Namanya Pasar Kawan Lama, terletak di Jalan Perint, Desa Denai Lama, Kecamatan Pantai Labu. Buka setiap hari Minggu, pasar ini menawarkan wisata kuliner yang sarat dengan suasana jadul. Pasar ini buka mulai pukul 06:30 hingga 11:00 WIB. Jika tidak ingin laris, lebih baik datang lebih awal karena pasar ini selalu ramai pengunjung. Meninggalkan kawasan ramah lama dan tiba di kawasan pasar Kawan Lama, suasana padat dengan nuansa lawas terbuka bagi pengunjung.
Para tamu disambut dengan musik gamelan yang dimainkan oleh para pemuda desa ini. Tak hanya itu, para pedagang di pasar-pasar tersebut juga mengenakan pakaian tradisional seperti zaman dulu. Para pedagang membawa guci, sandal, lurikebaja, dan sanggul. Para pebisnis pria yang mengenakan baju loreng, celana panjang, selop, dan blang juga tak mau ketinggalan.
Selain itu pengunjung dimanjakan dengan suasana alam yang asri disekitarnya seperti pedesaan. Dimana pasar tersebut terletak di sebuah lapangan bambu yang dikelilingi oleh persawahan hijau. Pedagang di pasar ini menjual berbagai kuliner tradisional, mulai dari jajanan tradisional hingga makanan berat.
Menariknya, semua makanan di pasar ini tanpa bahan pengawet.
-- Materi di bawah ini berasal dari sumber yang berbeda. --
(** The loop of [with_hot_standbys]: every offered standby ends up in the map, agreeing. *)
Lemma insert_standbys_Ok primary capacity standbys values l :
  map_ok standby_cmp (fun _ => True) values -> len values <= capacity ->
  insert_standbys primary capacity values standbys = Ok l ->
  map_ok standby_cmp (fun _ => True) l /\ len l <= capacity /\
  l ≡ₚ ((fun s => (s, Agreeing)) <$> standbys) ++ values /\
  Forall (fun s => s.(standby_connection) <> primary.(primary_connection)) standbys.
Proof.
  revert values. induction standbys as [|s rest IH]; intros values Hok Hlen; simpl.
  - intros [= <-]. by split_and!.
  - destruct (bool_decide _) eqn:Hp; [done|]. destruct (map_contains _ _ _) eqn:Hc; [done|].
    destruct (Z.eqb_spec (len values) capacity) as [|Hne]; [done|]. intros E.
    apply map_contains_false in Hc. bool_facts.
    pose proof (map_insert_fresh standby_cmp s Agreeing values Hc) as Hperm.
    apply IH in E as (? & ? & Hl & ?).
    + split_and!; [done|done| |by constructor]. rewrite Hl, Hperm. by rewrite <- Permutation_middle.
    + by apply map_insert_ok; [apply _|..].
    + unfold len in *. rewrite Hperm. simpl. lia.
Qed.

Lemma insert_sockets_Ok capacity sockets values l :
  map_ok socket_cmp (fun _ => True) values -> len values <= capacity ->
  insert_sockets capacity values sockets = Ok l ->
  map_ok socket_cmp (fun _ => True) l /\ len l <= capacity /\ l ≡ₚ sockets ++ values.
Proof.
  revert values. induction sockets as [|[s st] rest IH]; intros values Hok Hlen; simpl.
  - intros [= <-]. by split_and!.
  - destruct (map_contains _ _ _) eqn:Hc; [done|].
    destruct (Z.eqb_spec (len values) capacity) as [|Hne]; [done|]. intros E.
    apply map_contains_false in Hc.
    pose proof (map_insert_fresh socket_cmp s st values Hc) as Hperm.
    apply IH in E as (? & ? & Hl).
    + split_and!; [done|done|]. rewrite Hl, Hperm. by rewrite <- Permutation_middle.
    + by apply map_insert_ok; [apply _|..].
    + unfold len in *. rewrite Hperm. simpl. lia.
Qed.

Lemma with_hot_standbys_wf primary standbys capacity s :
  0 <= capacity -> with_hot_standbys primary standbys capacity = Ok s ->
  source_wf s /\ publishing_primary s = Some primary /\ standby_capacity s = capacity /\
  source_standbys s ≡ₚ (fun s => (s, Agreeing)) <$> standbys.
Proof.
  intros Hc. unfold with_hot_standbys. destruct (capacity =? 0); [done|].
  destruct (insert_standbys _ _ _ _) as [l|] eqn:E; [|done]. intros [= <-].
  apply insert_standbys_Ok in E as (? & ? & Hl & Hp); [|apply map_ok_nil|rewrite len_nil; lia].
  rewrite app_nil_r in Hl. simpl. split_and!; auto. rewrite Hl.
  apply Forall_fmap. eapply Forall_impl; [exact Hp|]. by intros x Hx.
Qed.

Lemma pooled_wf sockets capacity key degraded s :
  0 <= capacity -> pooled sockets capacity key degraded = Ok s ->
  source_wf s /\ pool_capacity s = capacity /\ pool_sockets s ≡ₚ sockets /\
  source_last_published_key s = key /\ pool_degraded s = degraded.
Proof.
  intros Hc. unfold pooled. destruct (Z.eqb_spec capacity 0); [done|].
  destruct (insert_sockets _ _ _) as [l|] eqn:E; [|done]. intros [= <-].
  apply insert_sockets_Ok in E as (? & ? & Hl); [|apply map_ok_nil|rewrite len_nil; lia].
  rewrite app_nil_r in Hl. simpl. split_and!; auto. lia.
Qed.

Lemma pool_covering_le s : source_wf s -> 0 <= pool_covering s <= pool_capacity s.
Proof.
  intros Hwf. unfold pool_covering, pool_sockets. split; [apply len_nonneg|].
  destruct s as [|p b c|l c k d|r]; simpl; try (rewrite ?len_nil; lia).
  destruct Hwf as (_ & Hl & _). etrans; [|exact Hl]. unfold len.
  apply inj_le. apply List.filter_length_le.
Qed.

(** A report replaces the state of a standby the topology has and touches nothing else. *)
Lemma report_standby_wf s standby state :
  source_wf s -> source_wf (report_standby s standby state).2.
Proof.
  destruct s as [|p l c|l c k d|r]; simpl; try done. intros (Hok & Hlen & Hp).
  destruct (map_get standby_cmp standby l) as [st0|] eqn:E; simpl; [|done].
  split_and!; [by apply map_insert_ok; [apply _|..]| |].
  - unfold len. rewrite (map_insert_held standby_cmp standby state l st0 E). done.
  - apply (map_insert_keys standby_cmp
             (fun s => s.(standby_connection) <> p.(primary_connection))); [|done].
    apply (map_get_elem standby_cmp (fun _ => True)) in E; [|done|done].
    rewrite Forall_forall in Hp. by apply (Hp _ E).
Qed.

(** The topology constructors keep their promises: an accepted standby or socket set is an
    ordered map of exactly the connections offered, each once, within the capacity, with the
    primary not among its standbys; a standby report keeps all of that and changes only the
    standby it names; and the coverage a consumer reads never exceeds the pool's capacity. *)
Theorem source_topology_sound :
  (forall primary standbys capacity s, 0 <= capacity ->
     with_hot_standbys primary standbys capacity = Ok s ->
     source_wf s /\ publishing_primary s = Some primary /\ standby_capacity s = capacity /\
     source_standbys s ≡ₚ (fun s => (s, Agreeing)) <$> standbys) /\
  (forall sockets capacity key degraded s, 0 <= capacity ->
     pooled sockets capacity key degraded = Ok s ->
     source_wf s /\ pool_capacity s = capacity /\ pool_sockets s ≡ₚ sockets /\
     source_last_published_key s = key /\ pool_degraded s = degraded) /\
  (forall s standby state, source_wf s ->
     source_wf (report_standby s standby state).2 /\
     forall other, map_get standby_cmp other (source_standbys (report_standby s standby state).2) =
       if (report_standby s standby state).1 && bool_decide (other = standby) then Some state
       else map_get standby_cmp other (source_standbys s)) /\
  (forall s, source_wf s -> 0 <= pool_covering s <= pool_capacity s).
Proof.
  split; [apply with_hot_standbys_wf|]. split; [apply pooled_wf|].
  split; [|apply pool_covering_le]. intros s standby state Hwf.
  split; [by apply report_standby_wf|]. intros other.
  destruct s as [|p l c|l c k d|r]; simpl; try done.
  destruct (map_get standby_cmp standby l) as [st0|] eqn:E; simpl; [|done].
  rewrite (map_get_insert standby_cmp (fun _ => True)) by (try done; apply Hwf).
  destruct (standby_cmp other standby) eqn:Ec; case_bool_decide as Hd; try done.
  - destruct Hd. by apply (cmp_eq (cmp := standby_cmp)) in Ec.
  - subst. by rewrite (cmp_refl (cmp := standby_cmp)) in Ec.
  - subst. by rewrite (cmp_refl (cmp := standby_cmp)) in Ec.
Qed.

Definition connection_named (c : bytes) : ConnectionIdentity :=
  {| conn_value := c; conn_generation := 1 |}.

Lemma source_topology_sound_witness :
  let a := {| socket_connection := connection_named (lit "a") |} in
  let b := {| socket_connection := connection_named (lit "b") |} in
  let s := Pooled [(a, Covering); (b, Establishing)] 2 None None in
  source_wf s /\ pool_sockets s ≡ₚ [(b, Establishing); (a, Covering)].
Proof.
  intros a b s. destruct source_topology_sound as (_ & H & _).
  destruct (H [(b, Establishing); (a, Covering)] 2 None None s) as (Hwf & _ & Hp & _);
    [lia|reflexivity|]. split; [exact Hwf|exact Hp].
Defined.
Pengunjung dapat dengan bebas memilih berbagai hidangan mulai dari kue tradisional seperti kue Rasyidah, Makmur, cobek, dangai, kerakas dan pulut kuning hingga menu seperti lontong opor, sop, nasi uduk, rawon, gulai, sate, tahu kupat dan nasi uduk. Pengunjung tidak perlu khawatir soal harga. Semua kuliner yang ditawarkan di pasar ini dijamin dengan harga yang murah dan terjangkau.
Ada yang unik dari pasar Kawan Lama, yaitu pengunjung membeli kuliner dari tempat ini dengan menggunakan barter tradisional yang disebut tempu. Tempu ini adalah cangkang bundar seukuran koin dengan logo Pasar Kawan Lama terukir di atasnya. Satu koin bernilai Rp 2.000. Pengunjung harus menukar koin tersebut sebelum membeli kuliner di pasar ini. Dengan Trik ini pengunjung dapat membeli makanan apapun dari tempat tersebut sesuai dengan harga yang tertera. (*/ary)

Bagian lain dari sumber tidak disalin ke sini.